3.Sejak awal 1960an, Panah Rasisme Sistemik melalui Program Pembangunan Keamanan. Generasi Papua hari ini yang memasuki tahun 2021 yang menghadapi ujaran-ujaran rasis dalam dekade ini adalah bagian dari generasi Papua tahun-tahun sebelumnya sejak 1960an. Artinya Generasi Papua hari ini sudah menghadapi: rasisme sistemik yang telah memelihara Konflik terlama Indonesia – Papua sejak awal 1960 ini. Elit
Indonesia, barangkali menyebut program ini sebagai ‘60 tahun Indonesia’
membangun Papua, mensejajarkan rakyat Irian Barat dengan ‘saudara lain dari Propinsi lain di Indonesia’. Tetapi, sekali lagi bagaimana konkritnya ‘rasisme sistemik itu?’Pemerintah Indonesia sejak menyebar propaganda ‘datang ke Irian Barat mensejajarkan rakyat Irian Barat supaya sederajat dengan suku lain di Indonesia?’ Apa Siasatnya?

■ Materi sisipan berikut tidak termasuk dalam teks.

(* ===== verification/PilotUpdate.v ===== *)
(** * internal/pilotupdate: the self-update of Pilot

    The manager fetches the pinned binary, arms a pending-revert marker, swaps the binary on
    disk and re-executes; [CheckRevert] at startup undoes an update that was not confirmed in
    time. The state is the files next to the binary. SHA-256, the JSON codec of the marker and
    the download are parameters. Times are unix nanoseconds. *)

From S2P Require Import Prelude Db Bytes GoStrings DualControl Releases HostFs.
From stdpp Require Import prelude strings list gmap pretty relations.
From Stdlib Require Import ZArith Lia Ascii.
Open Scope Z_scope.

Inductive puerr : Type :=
| PU_Pidfile | PU_Write | PU_Chmod | PU_Verify | PU_KeepLastGood | PU_Install | PU_NoLastGood | PU_Copy
| PU_WriteMarker | PU_ReadMarker | PU_ParseMarker | PU_Unreadable | PU_RevertFailed | PU_Confirm
| PU_NoUrl | PU_Fetch | PU_Status | PU_Body | PU_TooLarge | PU_Sha | PU_Exec | PU_EmptyArgv.

Record marker : Type := mkMarker { mk_Version : string; mk_SHA : string; mk_Deadline : Z }.

(** [NebulaPID] is what the function answers when it is called ([None]: no function); [Get] is
    the answer of the server: no answer, or a status and a body that may not read to its end. *)
Record Config : Type := mkConfig {
  SelfPath : string; NebulaPidPath : string; NebulaPID : option Z; Args : list string;
  ReExec : option (list string -> FM puerr unit);
  Get : string -> option (Z * option string);
  MaxBytes : Z; ConfirmWithin : Z }.

Definition defaultMaxBytes : Z := Z.shiftl 256 20.
Definition adoptFlag : string := "-adopt-nebula-pid".

(** ** The command line of the new pilot *)

Fixpoint TrimDashes (s : string) : string :=
  match s with String c r => if decide (c = "-"%char) then TrimDashes r else s | "" => "" end.

(** The separate form skips the next argument too. *)
Fixpoint stripAdoptFlag (args : list string) : list string :=
  match args with
  | [] => []
  | a :: rest =>
      let base := TrimDashes a in
      if decide (base = "adopt-nebula-pid") then match rest with [] => [] | _ :: rest => stripAdoptFlag rest end
      else if HasPrefix base "adopt-nebula-pid=" then stripAdoptFlag rest
      else a :: stripAdoptFlag rest
  end.

Definition reexecArgv (origArgs : list string) (self : string) (pid : Z) : list string :=
  let rest := if (1 <? length origArgs)%nat then stripAdoptFlag (tail origArgs) else [] in
  let argv := self :: rest in
  if 0 <? pid then argv ++ [adoptFlag; pretty pid] else argv.

(** [syscall.Exec] does not return when it succeeds. *)
Definition exec_process (argv : list string) : FM puerr unit := fun h n s =>
  match h_ev h n K_Write with
  | E_Ok => (Replaced argv, S n, s)
  | E_Err _ => (Returned (Err PU_Exec), S n, s)
  | E_Crash _ => (Crashed, S n, s)
  end.
Definition realReExec (argv : list string) : FM puerr unit :=
  match argv with [] => fail_with PU_EmptyArgv | _ => exec_process argv end.

(** [New]: the defaults. *)
Definition NewPilot (cfg : Config) : Config :=
  mkConfig (SelfPath cfg) (NebulaPidPath cfg) (NebulaPID cfg) (Args cfg)
    (Some (default realReExec (ReExec cfg))) (Get cfg)
    (if MaxBytes cfg <=? 0 then defaultMaxBytes else MaxBytes cfg)
    (if ConfirmWithin cfg <=? 0 then 90 * 1000000000 else ConfirmWithin cfg).

(** [os.Remove], where a file that is not there is no error. *)
Definition remove_if_there (p : string) : FM oserr unit :=
  caught (Remove p) ≫= fun r => match r with Ok _ | Err O_NotExist => mret () | Err e => fail_with e end.

(** [for i := 0; i < n+1; i++ { if err = m(); err == nil { return nil } }; return err] *)
Fixpoint retry {E} (n : nat) (m : FM E unit) : FM E unit :=
  caught m ≫= fun r => match r, n with Ok _, _ => mret () | Err e, O => fail_with e | Err _, S n => retry n m end.

(** ** swap.go *)

Section pilotupdate.
Context (sha256 : string -> string) (marshal : marker -> string) (unmarshal : string -> option marker).

(** The steps of [swap], as its errors name them. *)
Definition pu_stage (st : stage) : puerr :=
  match st with St_Write => PU_Write | St_Chmod => PU_Chmod | St_Verify => PU_Verify | St_Keep => PU_KeepLastGood | St_Install => PU_Install end.
Definition swap : string -> string -> string -> FM puerr unit := swap_in sha256 pu_stage.

Definition restore (lastGood path : string) : FM puerr unit :=
  _ ← wrap (fun _ => PU_NoLastGood) (Stat lastGood);
  wrap (fun _ => PU_Copy) (copyFile lastGood path).

Definition restoreRetry (lastGood path : string) : FM puerr unit := retry 2 (restore lastGood path).

Definition sameContents (a b : string) : FM oserr bool :=
  sa ← FileSHA256 sha256 a; sb ← FileSHA256 sha256 b; mret (bool_decide (sa = sb)).

(** ** pilotupdate.go *)
Section manager.
Context (cfg : Config).

Definition markerPath : string := SelfPath cfg +:+ ".pending-update".
Definition lastGood : string := SelfPath cfg +:+ ".last-good".
Definition quarantinePath : string := SelfPath cfg +:+ ".quarantine".

Definition reExec (argv : list string) : FM puerr unit := default realReExec (ReExec cfg) argv.

Definition writeMarker (mk : marker) : FM puerr unit := wrap (fun _ => PU_WriteMarker) (WriteFile markerPath (marshal mk) m600).
Definition readMarker : FM puerr (option marker) :=
  caught (ReadFile markerPath) ≫= fun r => match r with
  | Err O_NotExist => mret None
  | Err _ => fail_with PU_ReadMarker
  | Ok b => match unmarshal b with None => fail_with PU_ParseMarker | Some mk => mret (Some mk) end
  end.
Definition clearMarker : FM oserr unit := remove_if_there markerPath.
Definition clearMarkerRetry : FM oserr unit := retry 2 clearMarker.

Menekan dan menyuntik Papua berpikir, berperilaku, berpakaian dan bersongko seperti ‘Melayu’. Acub Zainal menyebutkan beberapa cara dalam bukunya: ‘I love the Army’ antara lain:

(a) Pada tanggal 2 & 3 Mei 1963, membumi hanguskan buku tentang kebudayaan, Sejarah dan hukum antropologi Papua.

(b) Para elit itu masuk ke rumah-rumah merampok barang-barang milik elit Papua dan menggeser dan merampok semua barang-barang peninggalan Belanda dan mengangkutnya dengan kapal ke luar Papua.

(c) Memaksa rakyat Papua, membuat pernyataan ‘kami rakyat Irian Barat adalahnrakyat Indonesia dan kami sudah merdeka tahun 1945

(d) Memperkenalkan ‘operasi Koteka’ dan memaksa masyarakat memakai kain sarung dan songko, dan lainnya.

(e) Mengirim ribuan transmigran merampas tanah masyarakat atas nama
pembangunan

(f) semua siasat ini dijalankan disertai ‘operasi militer’ dan ini dilakukan untuk ‘sejajarkan rakyat Irian Barat ini dengan suku-suku lain dari Provinsi lain dari Indonesia’. Apa yang ada dibalik program NKRI ini? Apakah bagi Indonesia, Papua itu adalah kerikil dalam sepatu’ yang dia harus ambil dan buang?’ Bagaimana OAP menyiasati pandangan ini?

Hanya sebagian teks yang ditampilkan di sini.